Elles viennent des Philippines, du Sri Lanka, ou encore d’Ethiopie.  Elles font partie de la vie quotidienne libanaise. Elles font la cuisine, sont responsables des courses, et participent même à l’éducation des très jeunes générations. En un mot, n’importe quelle corvée rabaissante, ou contraignante pour un être humain, « l’animal domestique aux yeux bridés » va la faire sans broncher. Ceci est loin de concerner uniquement les hautes couches sociales. A Furn el Shebbak, un quartier chrétien qui tranche avec l’opulence d'Achrafieh, on peut voir ces nouvelles damnées de la terre.  

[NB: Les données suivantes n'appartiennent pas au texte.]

(* ===== verification/Revoke.v ===== *)
(** * A revoked token stays refused

    Revoking is final: once a DELETE of a token is answered 204, no run of
    requests, by anyone, brings its bearer back. *)

From S2P Require Import Prelude Text Json JsonText GoTime GoFormat Types Status Slots Drop Hash Codec Wire.
From S2P Require Import Strategy Plan Goal Sql Sqlite SqliteStore Tenant Quests Accounts Idempotency Tokens Engine Resolver.
From S2P Require Import Service ServiceSteps Adapter Replay ServiceProofs Stream Transport Server Client Answers Gate Verbs.

#[local] Existing Instances m_ret m_bind.

(** The digest is taken, and by revoked tokens only. *)
Definition dead (h : list Z) (d : TenantDB) : Prop :=
  (∃ r, r ∈ tb_tokens d ∧ tk_hash r = h) ∧ ∀ r, r ∈ tb_tokens d → tk_hash r = h → tk_revoked r ≠ None.
Definition keeps_dead (h : list Z) (d d' : TenantDB) : Prop := dead h d → dead h d'.
#[local] Instance keeps_dead_preorder h : PreOrder (keeps_dead h).
Proof. split; [intros d H; exact H|]. intros d d' d'' H1 H2 H. by apply H2, H1. Qed.
Lemma same_tokens_dead h d d' : tb_tokens d' = tb_tokens d → keeps_dead h d d'.
Proof. unfold keeps_dead, dead. intros ->. done. Qed.
Lemma dead_not_live h d : dead h d → find (live_hash h) (tb_tokens d) = None.
Proof.
  intros [_ Hd]. destruct (find _ _) as [r|] eqn:E; [|done]. apply find_some in E as [Hin Hl].
  unfold live_hash in Hl. apply andb_true_iff in Hl as [Hh%bool_decide_eq_true Hr%bool_decide_eq_true].
  apply list_elem_of_In in Hin. by destruct (Hd r Hin Hh).
Qed.
Lemma update_dead h hit f d :
  (∀ r, tk_hash (f r) = tk_hash r) → (∀ r, hit r = true → tk_revoked r ≠ None → tk_revoked (f r) ≠ None) →
  keeps_dead h d (update_tokens hit f d).2.
Proof.
  intros Hf Hr [(r0 & Hin & Hh) Hd]. cbn.
  assert (Hm : ∀ r, tk_hash (if hit r then f r else r) = tk_hash r) by (intros r; by destruct (hit r)).
  split.
  - exists (if hit r0 then f r0 else r0). split; [|by rewrite Hm].
    apply list_elem_of_fmap. by exists r0.
  - cbn. intros r Hr' E. apply list_elem_of_fmap in Hr' as (r1 & -> & H1). rewrite Hm in E.
    specialize (Hd r1 H1 E). destruct (hit r1) eqn:Eh; [by apply Hr|done].
Qed.
(** The digest of a token is unique. *)
Lemma insert_dead h r d : keeps_dead h d (insert_token r d).2.
Proof.
  unfold insert_token. destruct (existsb _ _); [by apply same_tokens_dead|].
  destruct (existsb _ _) eqn:Eu; [by apply same_tokens_dead|]. destruct (negb _); [by apply same_tokens_dead|].
  intros [(r0 & Hin & Hh) Hd]. cbn. split.
  - exists r0. split; [|done]. apply elem_of_app. by left.
  - cbn. intros r' [Hr| ->%list_elem_of_singleton]%elem_of_app E; [by apply Hd|]. exfalso.
    assert (existsb (λ x, bool_decide (tk_hash x = tk_hash r)) (tb_tokens d) = true); [|congruence].
    apply existsb_exists. exists r0. split; [by apply list_elem_of_In|]. apply bool_decide_eq_true. congruence.
Qed.
Section Dead.
Context {clk : SqliteClock} (h : list Z).
Ltac dead_step :=
  first [ by apply moves_query | by apply moves_of | by apply moves_ret
        | apply moves_fold | apply moves_ctx | apply moves_tx; [reflexivity|]
        | apply moves_bind; [by intros ? ? ? ? ?; etrans| |intros ?]
        | apply moves_stmt; [reflexivity|intros ? ? _]
        | case_goal ].
Ltac same := by apply same_tokens_dead.
Lemma dead_kept : writes_keep (keeps_dead h).
Proof.
  split.
  - intros q. cbn. unfold Quests.CreateQuest. repeat dead_step. unfold insert_quest. repeat case_goal; same.
  - intros u q st c t. cbn. unfold Quests.UpdateQuestStatus. repeat dead_step. same.
  - intros u e. cbn. unfold adapter_BindAccountToUser, BindLegacyAccountToUser. repeat dead_step.
    unfold claim. repeat case_goal; same.
  - intros. cbn. unfold adapter_PutIdempotencyResult, PutIdempotencyResult. repeat dead_step.
    unfold upsert_idem. repeat case_goal; same.
  - intros e. cbn. intros fl n d. unfold adapter_WriteAuditEvent, WriteAuditEvent.
    do 2 (destruct (is_empty _); [reflexivity|]). unfold stmt. destruct (fl n); [reflexivity|].
    unfold insert_audit. destruct (negb _); [reflexivity|]. same.
  - intros u q e. cbn. unfold Quests.WriteQuestEvent. repeat dead_step. unfold insert_quest_event. case_goal; same.
  - intros t. cbn. unfold adapter_InsertToken, InsertToken. repeat dead_step. apply insert_dead.
  - intros u i t. cbn. unfold adapter_RevokeToken, Tokens.RevokeToken. repeat dead_step. by apply update_dead.
  - intros h' t. unfold lookup_TouchSeen, TouchTokenSeen. repeat dead_step. by apply update_dead.
Qed.
End Dead.

Section Revoked.
Context {St : Type} `{!SnipeStore St} {clk : SqliteClock} (abbreviation : Time → string).
Notation W := (World (Stores St TenantDB)).
Notation tenants w := (st_tenants (w_store w)).

(** No two tokens share a digest. *)
Definition digests_unique (d : TenantDB) : Prop := NoDup (tk_hash <$> tb_tokens d).
Lemma digest_inj d r r' : digests_unique d → r ∈ tb_tokens d → r' ∈ tb_tokens d → tk_hash r = tk_hash r' → r = r'.
Proof.
  unfold digests_unique. intros Hn. induction (tb_tokens d) as [|x l IH]; [by intros []%not_elem_of_nil|].
  cbn in Hn. apply NoDup_cons in Hn as [Hx Hn]. rewrite !elem_of_cons. intros [->|H1] [->|H2] E; [done|..|by apply IH].
  - destruct Hx. rewrite E. by apply list_elem_of_fmap_2.
  - destruct Hx. rewrite <- E. by apply list_elem_of_fmap_2.
Qed.
Lemma revoke_rows u now_ row d :
  digests_unique d → row ∈ tb_tokens d → tk_user row = u →
  dead (tk_hash row) (update_tokens (is_live_token u (tk_id row)) (stamp_revoked (t_unix now_)) d).2.
Proof.
  intros Hn Hin <-. split.
  - exists (if is_live_token (tk_user row) (tk_id row) row then stamp_revoked (t_unix now_) row else row).
    split; [apply list_elem_of_fmap; by exists row|by destruct (is_live_token _ _ _)].
  - cbn. intros r Hr E. apply list_elem_of_fmap in Hr as (r1 & -> & H1).
    assert (r1 = row) as -> by (eapply digest_inj; [exact Hn|done|done|]; by destruct (is_live_token _ _ r1)).
    destruct (is_live_token _ _ row) eqn:Eh; [done|]. unfold is_live_token in Eh.
    rewrite !str_eqb_refl in Eh. cbn in Eh. by apply bool_decide_eq_false in Eh.
Qed.
Lemma revoke_call_kills senv u now_ row (w w1 : W) :
  digests_unique (tenants w) → row ∈ tb_tokens (tenants w) → tk_user row = u →
  tenant_call senv (sb_RevokeToken u (tk_id row) now_) w = (Ok tt, w1) → dead (tk_hash row) (tenants w1).
Proof.
  intros Hn Hin Hu. unfold tenant_call, store_call, on_tenants. set (fl := if en_done _ _ then _ else _).
  cbn [sb_RevokeToken serviceStoreAdapter]. unfold adapter_RevokeToken, fold_not_found, Tokens.RevokeToken.
  destruct (_ || _); [done|]. destruct (is_zero_time _); [done|]. run_sql. destruct (fl _); [done|].
  cbn [update_tokens]. destruct (Z.of_nat _ =? 0); [done|]. intros [= <-]. by apply revoke_rows.
Qed.
Lemma revoke_kills senv u row (w w1 : W) :
  digests_unique (tenants w) → row ∈ tb_tokens (tenants w) → tk_user row = u →
  RevokeToken senv u (tk_id row) w = (Ok tt, w1) → dead (tk_hash row) (tenants w1).
Proof.
  intros Hn Hin Hu. unfold RevokeToken, audited.
  match goal with |- (let '(_, _) := ?x in _) = _ → _ => destruct x as [r w0] eqn:E end. intros H.
  injection H as -> <-.
  assert (Hd : dead (tk_hash row) (tenants w0)).
  { revert E. unfold RequireOperatorScope. unfold mbind, m_bind, wrapped. destruct (str_eqb _ _); [|done]. cbn [mret m_ret].
    destruct (is_empty u); [done|]. destruct (is_empty _); [done|]. unfold now, attempt.
    pose proof (revoke_call_kills senv u (to_utc (mkTime (w_now (tick (sv_env senv) w)) (en_loc (sv_env senv)))) row
      (tick (sv_env senv) w)) as Hk.
    destruct (tenant_call senv _ (tick (sv_env senv) w)) as [[[]|e] w2]; [|done]. intros [= <-].
    by apply Hk. }
  pose proof (holds_audit (keeps_dead (tk_hash row)) (dead_kept _) senv u actionTokenRevoke (tk_id row) None w0) as H.
  by apply H.
Qed.
Lemma error_not_204 e d : Transport.rs_Status (Transport.WriteErrorDetails e d) = 204 → False.
Proof. intros H. pose proof (error_status e d). lia. Qed.
Lemma revoked_204 senv u scope id r (w w1 : W) resp :
  rq_Route r = DeleteAuthTokensId id → handle senv abbreviation u scope r w = (Ok resp, w1) →
  Transport.rs_Status resp = 204 → RevokeToken (ContextWithCaller senv scope) u id w = (Ok tt, w1).
Proof.
  intros Hr. unfold handle. rewrite Hr. unfold revokeTokenHandler, unauthorized, Transport.WriteError.
  destruct (is_empty id); [intros [= <- <-] H; by apply error_not_204 in H|].
  destruct (is_empty u); [intros [= <- <-] H; by apply error_not_204 in H|].
  unfold answer, attempt, mbind, m_bind. destruct (RevokeToken _ _ _ w) as [[[]|e] w2]; intros [= <- <-]; [done|].
  intros H. by apply error_not_204 in H.
Qed.

(** C18. Revoking is final.  When a DELETE of a token is answered 204 to the
    token's user (as a live one is to its bearer with operator scope), then
    whatever run of requests follows, by whomever and with whatever errors,
    whoever presents that token is refused with 401 and changes nothing. *)
Theorem revoked_refused senv scope row r t (w w1 : W) resp :
  digests_unique (tenants w) → row ∈ tb_tokens (tenants w) → rq_Route r = DeleteAuthTokensId (tk_id row) →
  handle senv abbreviation (tk_user row) scope r w = (Ok resp, w1) → Transport.rs_Status resp = 204 →
  ∀ reqs senv' r' token, parseBearer (rq_Authorization r') = Ok token → sv_blake2b senv' token = tk_hash row →
  let '(_, t2, w2) := serve abbreviation reqs t w1 in
  ∃ w3, Wrap senv' abbreviation r' t2 w2 = (Ok (refused, t2), w3) ∧ idle w2 w3.
Proof.
  intros Hn Hin Hr Hh Hs reqs senv' r' token Hp Hb.
  apply (revoked_204 _ _ _ _ _ _ _ _ Hr Hh) in Hs. apply revoke_kills in Hs; [|done..].
  pose proof (serve_keeps abbreviation (keeps_dead (tk_hash row)) reqs t w1 (dead_kept _) Hs) as Hd.
  destruct (serve abbreviation reqs t w1) as [[l t2] w2]. cbn [snd] in Hd.
  destruct (authenticate_cases senv' (rq_Authorization r') t2 w2) as (who & t3 & w3 & E & H). destruct who as [info|].
  - exfalso. destruct H as (row' & Hc & _). unfold caller_of in Hc. rewrite Hp, Hb, dead_not_live in Hc by done.
    by destruct (no_hash _).
  - destruct H as (-> & Hi & _). exists w3. split; [|done]. by apply Wrap_refuses.
Qed.
End Revoked.
#[local] Existing Instance store_laws.
Definition revoke_ask : Request := ask (DeleteAuthTokensId "tok_1") "".
Definition revoked_world : World (Stores DB TenantDB) :=
  (handle gate_senv (λ _, "EDT") "usr_1" "operator" revoke_ask gate_world).2.
Lemma revoked_refused_witness :
  ∃ w3, Wrap gate_senv (λ _, "EDT") (ask GetQuests "") ∅ revoked_world = (Ok (refused, ∅), w3) ∧ idle revoked_world w3.
Proof.
  assert (E : handle gate_senv (λ _, "EDT") "usr_1" "operator" revoke_ask gate_world
              = (Ok Transport.NoContent, revoked_world)) by (vm_compute; reflexivity).
  exact (revoked_refused (λ _, "EDT") gate_senv "operator" gate_token revoke_ask ∅ gate_world revoked_world _
           (NoDup_singleton _) (list_elem_of_here _ _) eq_refl E eq_refl [] gate_senv (ask GetQuests "") "tok_A"
           ltac:(vm_compute; reflexivity) ltac:(vm_compute; reflexivity)).
Defined.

Les rapports de domination sont universels, ils concernent toutes les sociétés du Sud comme du Nord. Le phénomène est tellement lié à la couleur de peau, qu’on est en droit de se demander si ce n’est l’expression d’un racisme latent. En 2006, un sondage rendu public par l’association Human Rights Watch affirmait que sur 600 travailleuses interrogées, 31% d’entre elles ne pouvaient sortir du logis.  D’ailleurs, à leur arrivée, on leur confisque leurs documents de voyage jusqu’à ce que leur contrat de travail soit expiré. L’accès à certaines piscines privées leur est refusé, car selon les patrons « les clients seraient dégoutés de nager avec des noirs ». Ceci touche également les boites de nuits, où il arrive régulièrement que les personnes un peu trop bronzées se voient refuser l'accès sauf si c’est pour faire le ménage, ça va de soit.

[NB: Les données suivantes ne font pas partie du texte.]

(** ** The members of the filter *)

(** The members that are set before tracking and by [BeforeTracking], and
    only read while the seeds are processed.  An image member is [None]
    when the smart pointer is null; an interpolator member is [None] until
    [SetInputImage] gives it an image. *)
Record Filter (World Image : Type) : Type := mkFilter {
  m_TrackingHandler : TrackingDataHandler World;
  m_TrackingPriorHandler : option (TrackingDataHandler World);
  m_StoppingRegions : option Image;
  m_TargetRegions : option Image;
  m_SeedImage : option Image;
  m_MaskImage : option Image;
  m_ExclusionRegions : option Image;
  m_MaskInterpolator : option Image;
  m_StopInterpolator : option Image;
  m_SeedInterpolator : option Image;
  m_TargetInterpolator : option Image;
  m_ExclusionInterpolator : option Image;
  m_TargetImageSet : bool;
  m_SeedImageSet : bool;
  m_MinVoxelSize : R;
  m_AngularThresholdDeg : R;
  m_StepSizeVox : R;
  m_SamplingDistanceVox : R;
  m_AngularThreshold : R;
  m_StepSize : R;
  m_MaxLength : Z;
  m_MinTractLength : R;
  m_MaxTractLength : R;
  m_SeedsPerVoxel : Z;
  m_AvoidStop : bool;
  m_RandomSampling : bool;
  m_SamplingDistance : R;
  m_DeflectionMod : R;
  m_OnlyForwardSamples : bool;
  m_UseStopVotes : bool;
  m_NumberOfSamples : Z;
  m_NumPreviousDirections : Z;
  m_MaxNumTracts : Z;
  m_LoopCheck : R;
  m_DemoMode : bool;
  m_Random : bool;
  m_UseOutputProbabilityMap : bool;
  m_InterpolateMasks : bool;
  m_TrialsPerSeed : Z;
  m_EndpointConstraint : EndpointConstraints;
  m_IntroduceDirectionsFromPrior : bool;
  m_TrackingPriorAsMask : bool;
  m_TrackingPriorWeight : R;
  m_SeedPoints : list Point
}.

(** The members written while the seeds are processed, shared by all
    threads, with the seed cursor [i] of [GenerateData]. *)
Record RunState : Type := mkRun {
  m_CurrentTracts : Z;
  m_StopTracking : bool;
  m_Tractogram : list FiberType;
  m_OutputProbabilityMap : Index -> R;
  m_BuildFibersReady : Z;
  m_BuildFibersFinished : bool;
  m_FiberPolyData : list FiberType;
  m_Progress : Z;
  m_Verbose : bool;
  seed_cursor : Z
}.

Definition set_Tractogram (rs : RunState) (t : list FiberType) : RunState :=
  mkRun (m_CurrentTracts rs) (m_StopTracking rs) t (m_OutputProbabilityMap rs)
        (m_BuildFibersReady rs) (m_BuildFibersFinished rs) (m_FiberPolyData rs)
        (m_Progress rs) (m_Verbose rs) (seed_cursor rs).

Definition set_OutputProbabilityMap (rs : RunState) (m : Index -> R) : RunState :=
  mkRun (m_CurrentTracts rs) (m_StopTracking rs) (m_Tractogram rs) m
        (m_BuildFibersReady rs) (m_BuildFibersFinished rs) (m_FiberPolyData rs)
        (m_Progress rs) (m_Verbose rs) (seed_cursor rs).

Definition set_CurrentTracts (rs : RunState) (c : Z) : RunState :=
  mkRun c (m_StopTracking rs) (m_Tractogram rs) (m_OutputProbabilityMap rs)
        (m_BuildFibersReady rs) (m_BuildFibersFinished rs) (m_FiberPolyData rs)
        (m_Progress rs) (m_Verbose rs) (seed_cursor rs).

Definition set_StopTracking (rs : RunState) (b : bool) : RunState :=
  mkRun (m_CurrentTracts rs) b (m_Tractogram rs) (m_OutputProbabilityMap rs)
        (m_BuildFibersReady rs) (m_BuildFibersFinished rs) (m_FiberPolyData rs)
        (m_Progress rs) (m_Verbose rs) (seed_cursor rs).

Definition set_BuildFibersReady (rs : RunState) (n : Z) : RunState :=
  mkRun (m_CurrentTracts rs) (m_StopTracking rs) (m_Tractogram rs)
        (m_OutputProbabilityMap rs) n (m_BuildFibersFinished rs)
        (m_FiberPolyData rs) (m_Progress rs) (m_Verbose rs) (seed_cursor rs).

Definition set_Progress (rs : RunState) (n : Z) : RunState :=
  mkRun (m_CurrentTracts rs) (m_StopTracking rs) (m_Tractogram rs)
        (m_OutputProbabilityMap rs) (m_BuildFibersReady rs)
        (m_BuildFibersFinished rs) (m_FiberPolyData rs) n (m_Verbose rs)
        (seed_cursor rs).

Definition set_seed_cursor (rs : RunState) (n : Z) : RunState :=
  mkRun (m_CurrentTracts rs) (m_StopTracking rs) (m_Tractogram rs)
        (m_OutputProbabilityMap rs) (m_BuildFibersReady rs)
        (m_BuildFibersFinished rs) (m_FiberPolyData rs) (m_Progress rs)
        (m_Verbose rs) n.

Les discussions politiques sont marquées par des oppositions confessionnelles. On se querelle sur des sujets qui ne concernent en rien la vie quotidienne du citoyen lambda, et pourtant la monarchie parlementaire est continuellement réélue. Il suffit de prendre l’Orient le Jour,  pour constater qu’on se moque bien de cette exploitation silencieuse qui ne fait pas de vagues. Un député qui aurait le mérite de lancer un vrai débat, sur ce qui ressemble à mes yeux à de l’esclavage moderne,  mettrait le doigt sur une vraie question de société et romprait avec le populisme dominant.   

Les mauvais traitements infligés aux employés de maison ne concernent pas tous les foyers bien entendu.  Mais le taux de suicide anormalement haut parmi cette catégorie d’étrangers,  ne doit pas rester inconnu du grand public. On estime qu’une domestique trouve la mort chaque semaine, en tentant d’échapper à son sort, ou sous les coups, dans l’indifférence totale des autorités, qui pérennisent par leur silence, ce commerce malsain et morbide.

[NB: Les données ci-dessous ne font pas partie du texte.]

(** * Blowout checker (mlb_blowout.py): the evaluator and the poll-cycle body

    A shallow embedding of [BlowoutChecker.is_blowout] and of the
    per-game body of [BlowoutChecker.check_blowouts], over the JSON
    values that [response.json()] hands to the code, with Python's
    exceptions made explicit. *)

From Stdlib Require Import ZArith List String Bool Lia.
Import ListNotations.
Local Open Scope string_scope.
Local Open Scope list_scope.
Local Open Scope Z_scope.
Local Set Warnings "-register-all".

(** ** JSON documents as Python objects

    [json.loads] yields None, bool, int, str, list and dict.  Python ints
    are unbounded, hence [Z].  A dict is kept as an association list read
    by its first binding.  Numbers with a fraction (Python floats) are
    outside this model. *)

Inductive value : Type :=
| JNull
| JBool (b : bool)
| JInt (n : Z)
| JStr (s : string)
| JList (items : list value)
| JDict (fields : list (string * value)).

(** The exceptions the code can meet while walking a document. *)
Inductive exn : Type := KeyError | TypeError | AttributeError.

(** ** A small error monad: [inl e] is a raised exception. *)

Definition py (A : Type) : Type := (exn + A)%type.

Le Liban est un pays agréable. On y vit bien, à condition d'en avoir les moyens. N’importe quel étudiant en échange, moi le premier, vous dira qu’il a été bien accueilli.  Mais prenons au moins 5 bonnes minutes pour tenter le temps d’un instant de s’imaginer à quoi doit ressembler un échange d’un an d’une immigrée Sri lankaise qui reverse presque l’intégralité de son maigre salaire à sa famille restée au pays.